We’ve gotten all mixed up in the church, in our society. Somehow, we have gotten it in our heads that it is the institutions that need to be protected, not the people. If Bathsheba is believed, then the monarchy is at risk. If Bathsheba is believed, our hero is revealed as flawed, even broken. If Bathsheba is believed, then we have to believe other women when they tell of violence and violation. Or these lists of sins we read this morning— we have come to believe that “sexual immorality” is threat to the institution of marriage and not to vulnerable partners. We’ve allowed that phrase to mean homosexuality or infidelity while leaving true threats to both the institution of marriage and to vulnerable partners, like domestic violence and human trafficking. We pretend as if Scripture has nothing to say about that! Or greed, a threat to capitalism itself and not the people in poverty at our very door steps. In the church we have protected abusers for fear of how the bad publicity and the lawsuits would bring down the institutional church. This institution doesn’t need protecting, the people do! 

Look at the cross itself— Rome nails Jesus there— and the religious institutions were complicit— because they believed him to be a threat. If the vulnerable people no longer believe the lies they’ve been fed about their worthlessness, their unimportance, their unlovableness—what will happen? What does happen when power takes from us everything? 

Madeline L’Engle suggests in poem “The Birth of Love” that that will be when we fill find ourselves wholly within love. She writes: 

To learn to love
is to be stripped of all love
until you are wholly without love
because
until you have gone
naked and afraid
into this cold dark place
where all love is taken from you
you will not know
that you are wholly within love.

It is from Bathsheba, from whom everything was taken, that the next King of Israel will come. David named this child “Replacement,” as if that is how child loss works, but when the prophet Nathan hears of Solomon’s birth, he nicknames him Jedidiah, which means Beloved of the Lord. This is the son Matthew will remember when he writes out the genealogy of Jesus, and with Solomon, Matthew will list, too, his mother, Bathsheba, also a Beloved of the Lord. 

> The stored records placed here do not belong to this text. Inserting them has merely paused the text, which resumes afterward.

(** * ParrotDB / libslax: atoms, short strings, Patricia lookup, rulebook

    A shallow embedding of the code of [parrotdb/pacommon.h], of the
    Patricia tree header ([pa_pat.h]) and of the rulebook compiler
    ([xi_rulebook_prep] and [xi_rulebook_find]), with the properties the
    specification states about them, and then further properties of the
    code: the rounding and address functions of [pacommon.h], the bit
    indices and the key reads of the Patricia lookup, the edge cases of the
    rulebook compiler, and [xi_rulebook_dump].

    Conventions.
    - C integers are [Z]; a value stored in or converted to a [w]-bit
      unsigned type is reduced with [u16] or [u32].
    - An atom ([pa_atom_t], [uint32_t]) is a [Z]; [PA_NULL_ATOM] is [0].
    - A pointer into a pool is the atom it was obtained from; [NULL] is
      [None].
    - A byte buffer is a [list Z]; a read past its end is a fault. *)

From Stdlib Require Import ZArith Lia Sorted.
From stdpp Require Import base option list gmap strings.

Local Open Scope Z_scope.

(** ** Machine integers *)

Definition u16 (z : Z) : Z := z mod 65536.
Definition u32 (z : Z) : Z := z mod 4294967296.

(** ** pacommon.h *)

Definition PA_NULL_ATOM : Z := 0.

(** *** Short strings *)

Module Short.

Definition PA_SHORT_STRINGS_MIN : Z := 1.
Definition PA_SHORT_STRINGS_MAX : Z := 256.

(** The functions take [const char *]: whether plain [char] is signed is the
    ABI's choice (signed on x86 and x86-64, unsigned on 32-bit ARM and
    PowerPC), so it is a parameter of the model. *)
Inductive char_abi := SignedChar | UnsignedChar.

(** The value of a [char] object holding the byte [byte] (0..255). *)
Definition char_value (abi : char_abi) (byte : Z) : Z :=
  match abi with
  | UnsignedChar => byte
  | SignedChar => if byte <? 128 then byte else byte - 256
  end.

(** A C string is the list of its bytes before the terminating NUL;
    [*string] is its first byte, or the NUL when it is empty. *)
Definition cstr_head (string : list Z) : Z :=
  match string with
  | [] => 0
  | c :: _ => c
  end.

(** [PA_SHORT_STRINGS_MIN + *string], an [int], converted to [pa_atom_t]. *)
Definition pa_short_string_atom (abi : char_abi) (string : list Z) : Z :=
  u32 (PA_SHORT_STRINGS_MIN + char_value abi (cstr_head string)).

(** Modelled from the spec: the contents of the table [pa_short_strings] are
    not in the sources, the header declares it [extern], of
    [PA_SHORT_STRINGS_MAX * 2] bytes.  Section 4.3: "a 512-byte static table
    holding each single byte followed by NUL". *)
Definition pa_short_strings : list Z :=
  flat_map (λ c, [c; 0]) (seqZ 0 PA_SHORT_STRINGS_MAX).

And you, Beloved— and normally when I speak that word I mean each of us here, the baptized, the children of God, the body of Christ, but today, I want this word to be the one that envelopes those who have been victims of sexual violence, of domestic partner abuse. I want it to be the name of those who have been abandoned by the institutions that should have protected you. I want it to enfold you if have been told you are sinful because it was easier to condemn you than to challenge tradition, or culture, or society. Beloved, that is what you are: be-loved. You are held fast by a God who stands with you in your suffering, who does not abandon you to sin others have perpetrated against you but restores you to wholeness, and who gives to you in abundance the worth and value and dignity that you were denied. Amen.